Start of THE RECORDS

(** A written index entry is the position of a record whose predecessors are
    below the entry's height. *)
Definition entry_ok (recs : list Rec) (n : nat) (off : Z) : Prop :=
  off <> 0 -> exists pre post, recs = pre ++ post /\ off = position pre /\
    Forall (fun r => r.1 < INDEX_INTERVAL * Z.of_nat n) pre.

Definition index_ok (es : list Z) (recs : list Rec) : Prop :=
  Forall is_offset es /\ forall n off, es !! n = Some off -> entry_ok recs n off.

Record filters_rep (s : FlatFiltersStore) (recs : list Rec) : Prop := {
  fr_file : exists hd, length hd = 4%nat /\ f_file s = hd ++ enc_recs recs;
  fr_index : exists es, f_index s = flat es /\ index_ok es recs;
  fr_recs : Forall rec_ok recs;
  fr_sorted : StronglySorted below recs;
  fr_len : Z.of_nat (length (f_file s)) < 2 ^ 64
}.

Lemma set_entry_ok n off es recs :
  index_ok es recs -> is_offset off -> entry_ok recs n off -> index_ok (set_entry n off es) recs.
Proof.
  intros [Hr He] Ho Hn. split.
  - apply Forall_lookup. intros k x Hk. apply set_entry_lookup in Hk as [[_ ->]|[->|[_ Hk]]]; [done|unfold is_offset; lia|].
    by apply (Forall_lookup_1 _ _ _ _ Hr Hk).
  - intros k x Hk. apply set_entry_lookup in Hk as [[-> ->]|[->|[_ Hk]]]; [done|by intros []|by apply He].
Qed.

Lemma entry_ok_mono recs more n off : entry_ok recs n off -> entry_ok (recs ++ more) n off.
Proof.
  intros He Ho. destruct (He Ho) as (pre & post & -> & -> & Hp). exists pre, (post ++ more).
  by rewrite app_assoc.
Qed.

(** The entry of a record whose height is a multiple of the interval. *)
Lemma interval_entry pre h post :
  0 <= h -> h mod INDEX_INTERVAL = 0 -> Forall (fun r => r.1 < h) pre ->
  entry_ok (pre ++ post) (Z.to_nat (h / INDEX_INTERVAL)) (position pre).
Proof.
  intros Hh Hm Hp _. exists pre, post. split_and!; [done|done|].
  pose proof (Z.div_pos h INDEX_INTERVAL Hh ltac:(done)). rewrite Z2Nat.id by lia.
  pose proof (Z.div_mod h INDEX_INTERVAL ltac:(done)) as Hd. rewrite Hm, Z.add_0_r in Hd.
  by rewrite <-Hd.
Qed.

Lemma position_offset pre post (hd : list Z) :
  length hd = 4%nat -> Z.of_nat (length (hd ++ enc_recs (pre ++ post))) < 2 ^ 64 -> is_offset (position pre).
Proof.
  rewrite enc_recs_app, !length_app. unfold is_offset, position, HEADER_SIZE. lia.
Qed.

Lemma sorted_snoc recs h c :
  StronglySorted below recs -> Forall (fun r => r.1 < h) recs -> StronglySorted below (recs ++ [(h, c)]).
Proof.
  induction 1 as [|r recs Hs IH Hr]; intros Hh; cbn; [repeat constructor|].
  apply Forall_cons in Hh as [Hh1 Hh2]. constructor; [by apply IH|].
  apply Forall_app. split; [done|]. by repeat constructor.
Qed.
(** The invariant of the descriptors after a new one is derived up to the
    common horizon. *)
Lemma desc_inv_push w v w' v' s : desc_inv w v -> 0 <= horizon v -> tracks_more w w' ->
  v_descriptors v' = v_descriptors v ++ [s] -> horizon v' = Z.max (horizon v) DERIVATION_COUNT ->
  derivable INDEX_INITIAL (Z.max (horizon v) DERIVATION_COUNT) s ->
  range_tracked w' INDEX_INITIAL (Z.max (horizon v) DERIVATION_COUNT) s -> desc_inv w' v'.
Proof.
  intros [[H1 H2] Ht Hb] H0 Hm Ed Eh Hs Hst.
  assert (Hz : Z.max (Z.max (horizon v) DERIVATION_COUNT) DERIVATION_COUNT = Z.max (horizon v) DERIVATION_COUNT) by lia.
  split; [split|..]; rewrite ?Ed, ?Eh, ?Hz; [done| | |intros _; lia].
  - apply Forall_app. split; [done|by constructor].
  - apply Forall_app. split; [|by constructor]. destruct (decide (v_descriptors v = [])) as [->|Hne]; [done|].
    rewrite Z.max_l by (by apply Hb). eapply Forall_impl; [exact Ht|]. intros x. by apply range_tracked_more.
Qed.

Lemma push_descriptor_inv w v s : wallet_inv w v -> desc_inv w v ->
  exists o w' v', push_descriptor s w = (o, w') /\ wallet_inv w' v' /\ desc_inv w' v' /\
    utxo_index w' = utxo_index w /\
    match o with
    | Ok _ => (s ∉ v_descriptors v) /\ v_descriptors v' = v_descriptors v ++ [s]
    | Err _ => v_descriptors v' = v_descriptors v
    | _ => False
    end.
Proof.
  intros Hi Hd. pose proof (wi_stats w v Hi) as [_ H0]. pose proof Hd as [[Hmax _] _ _].
  assert (Ew : set_database (database w) w = w) by by destruct w.
  unfold push_descriptor, mbind, stm_bind, gets at 1, is_cached.
  rewrite (get_descriptors_ok _ v (wi_db w v Hi)). cbn [map_err mbind outcome_bind].
  case_bool_decide as Hin; [by exists (Err (DuplicateDescriptor s)), w, v|]. unfold lift. cbn [err_if].
  destruct (stats_of w v Hi) as (st & Hst & Eh). unfold on_db at 1, gets.
  rewrite (get_stats_ok _ v st (wi_db w v Hi) Hst). cbn [map_err]. rewrite Ew, Eh.
  set (hz := Z.max (horizon v) DERIVATION_COUNT) in *.
  assert (Hc : 0 < hz) by (unfold hz, DERIVATION_COUNT; lia).
  assert (Hle : INDEX_INITIAL + hz <= horizon v + DERIVATION_COUNT) by (unfold hz, INDEX_INITIAL, DERIVATION_COUNT; lia).
  pose proof (derive_range_derives INDEX_INITIAL hz [s] w v Hi ltac:(done) Hc Hle Hmax) as Hdr.
  pose proof (derives_tracks _ _ _ _ Hdr) as Hmore. destruct Hdr as (v1 & Hi1 & Hg & Hs1 & _ & Ho).
  unfold desc_err. destruct (derive_range [s] INDEX_INITIAL hz w) as [o w1] eqn:Edr. cbn [fst snd] in *.
  pose proof (gr_descriptors _ _ _ _ Hg) as Ed1. pose proof (horizon_stats v v1 Hs1) as Hz1.
  destruct o as [l|e| |]; try done; cbn [map_err].
  2:{ exists (Err (InvalidDescriptor e)), w1, v1. split_and!; try done; [by apply (desc_inv_more w v)|apply Hg]. }
  destruct (on_db_ok w1 _ _ (save_descriptor_ok (database w1) v1 s (wi_db w1 v1 Hi1))) as (d2 & E2 & Hr2). rewrite E2.
  pose proof (put_descriptor_inv w1 v1 d2 s Hi1 Hr2) as Hi2.
  destruct (on_db_ok (set_database d2 w1) _ _ (save_stats_ok d2 _ (set_derivation_index hz st) Hr2)) as (d3 & E3 & Hr3).
  rewrite E3. eexists (Ok l), _, (put_stats (set_derivation_index hz st) (put_descriptor s v1)). split; [done|].
  assert (Hder : derivable INDEX_INITIAL hz s).
  { apply (Forall_singleton (derivable INDEX_INITIAL hz)), (derive_range_derivable _ _ _ w l). by rewrite Edr. }
  split_and!.
  - apply save_horizon_inv; try done; [by rewrite <-Hst|]. change (horizon (put_descriptor s v1)) with (horizon v1). lia.
  - apply (desc_inv_push w v _ _ s); [done|done| |by cbn; rewrite <-Ed1|done|done|].
    + intros x Hx. by apply Hmore.
    + apply (range_tracked_more w1); [by intros x Hx; exact Hx|]. rewrite Forall_singleton in Ho. exact Ho.
  - apply Hg.
  - done.
  - cbn. by rewrite <-Ed1.
Qed.

(** * Runs *)

(** A block or an unconfirmed transaction fits the state, whatever view the
    database represents. *)
Definition for_view w (P : DbView -> Prop) : Prop := forall v, db_rep (database w) v -> P v.

Inductive wallet_step w : AddressCacheInner D -> Prop :=
  | step_block b height bound l w' :
      0 < height -> for_view w (fun v => block_fits w v (txdata b) bound) ->
      block_process (E := unit) b height w = (Ok l, w') -> wallet_step w w'
  | step_mempool tx l w' :
      for_view w (fun v => same_outputs v tx /\
        horizon v + DERIVATION_COUNT * (Z.of_nat (length (tx_input tx) + length (tx_output tx)) + 2) <= u32_max) ->
      cache_mempool_transaction (E := unit) tx w = (Ok l, w') -> wallet_step w w'
  | step_address s w' : cache_address (E := unit) s w = (Ok tt, w') -> wallet_step w w'
  | step_descriptor s o w' : push_descriptor s w = (o, w') -> wallet_step w w'
  | step_derive o w' :
      for_view w (fun v => horizon v + DERIVATION_COUNT <= u32_max) ->
      derive_addresses w = (o, w') -> wallet_step w w'
  | step_height h w' : is_u32 h -> bump_height h w = (Ok tt, w') -> wallet_step w w'
  | step_reopen w' : inner_new (E := unit) (database w) = Ok w' -> wallet_step w w'.

Definition wallet_ok w : Prop := exists v, wallet_inv w v /\ desc_inv w v.

Lemma reopen_ok d v : db_rep d v -> view_ok v -> 0 <= horizon v -> descriptors_ok v ->
  (v_descriptors v <> [] -> DERIVATION_COUNT <= horizon v) ->
  exists w, inner_new (E := unit) d = Ok w /\ wallet_ok w.
Proof.
  intros Hr Hv H0 Hd Hb. destruct (inner_new_inv (E := unit) d v Hr Hv H0 Hd)
    as (w & v' & E1 & Hi & _ & _ & Ed & _ & Hz & Ht). exists w. split; [done|]. exists v'. split; [done|].
  assert (Hh : horizon v' = horizon v).
  { rewrite Hz. case_decide as Hn; [done|]. specialize (Hb Hn). lia. }
  destruct Hd as [H1 H2]. split; [split|..]; rewrite ?Ed, ?Hh; try done. by rewrite Hh in Ht.
Qed.

Lemma put_height_inv w v d' h : wallet_inv w v -> db_rep d' (put_height h v) ->
  wallet_inv (set_database d' w) (put_height h v).
Proof.
  intros [Hdb Hview Hadd Hset Hsav Hidx Hst Hder] Hr. split; cbn; try done.
  - by apply (view_ok_same v).
  - intros k a Ha. apply (address_ok_extends v); [by apply extends_same|by apply Hadd].
Qed.

Lemma wallet_step_ok w w' : wallet_ok w -> wallet_step w w' -> wallet_ok w'.
Proof.
  intros (v & Hi & Hd) Hs. pose proof (wi_db w v Hi) as Hr. destruct Hs as
    [b height bound l w' Hh Hf Es|tx l w' Hf Es|s w' Es|s o w' Es|o w' Hf Es|h w' Hu Es|w' Es].
  - destruct (block_transactions_exact (E := unit) b height Hh (txdata b) 0 w v bound eq_refl Hi (Hf v Hr))
      as (w1 & v1 & l1 & E1 & Hi1 & _ & Hd1 & _). unfold block_process in Es. rewrite E1 in Es. injection Es as _ <-.
    exists v1. auto.
  - destruct (Hf v Hr) as [Hs Hm]. destruct (cache_mempool_moves (E := unit) tx w v Hi Hs Hm) as (w1 & v1 & l1 & E1 & Hi1 & _ & Hd1).
    rewrite E1 in Es. injection Es as _ <-. exists v1. auto.
  - destruct (cache_address_inv (E := unit) w v s Hi) as (w1 & v1 & E1 & Hi1 & Hg & Hs1 & Ed & _).
    rewrite E1 in Es. injection Es as <-. exists v1. split; [done|].
    apply (desc_inv_more w v); [|apply Hg|by apply horizon_stats|done].
    intros x [[a Ha] Hx]. split; [|by rewrite Ed]. exists a. by apply (lookup_weaken _ _ _ _ Ha), Hg.
  - destruct (push_descriptor_inv w v s Hi Hd) as (o1 & w1 & v1 & E1 & Hi1 & Hd1 & _). rewrite E1 in Es.
    injection Es as _ <-. by exists v1.
  - destruct (derive_addresses_advances w v Hi (Hf v Hr)) as (v1 & (Hi1 & _ & _ & _ & Hd1) & _). rewrite Es in *.
    exists v1. auto.
  - destruct (on_db_ok w _ _ (set_cache_height_ok (database w) v h Hr Hu)) as (d' & E1 & Hr1).
    unfold bump_height in Es. rewrite E1 in Es. injection Es as <-. exists (put_height h v). split; [by apply put_height_inv|].
    revert Hd. apply desc_inv_more; [|done|done]. intros x Hx. exact Hx.
  - destruct (reopen_ok (database w) v Hr (wi_view w v Hi) (proj2 (wi_stats w v Hi)) (di_ok w v Hd) (di_batch w v Hd))
      as (w1 & E1 & Hok). congruence.
Qed.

End of THE RECORDS

• **TASK**
Copy out only the lines of the records above from the one with "Lemma push_descriptor_inv w" through the one with "match o with", exactly as they stand, both included.

• **SOLUTION TO THE EXERCISE**
Lemma push_descriptor_inv w v s : wallet_inv w v -> desc_inv w v ->
  exists o w' v', push_descriptor s w = (o, w') /\ wallet_inv w' v' /\ desc_inv w' v' /\
    utxo_index w' = utxo_index w /\
    match o with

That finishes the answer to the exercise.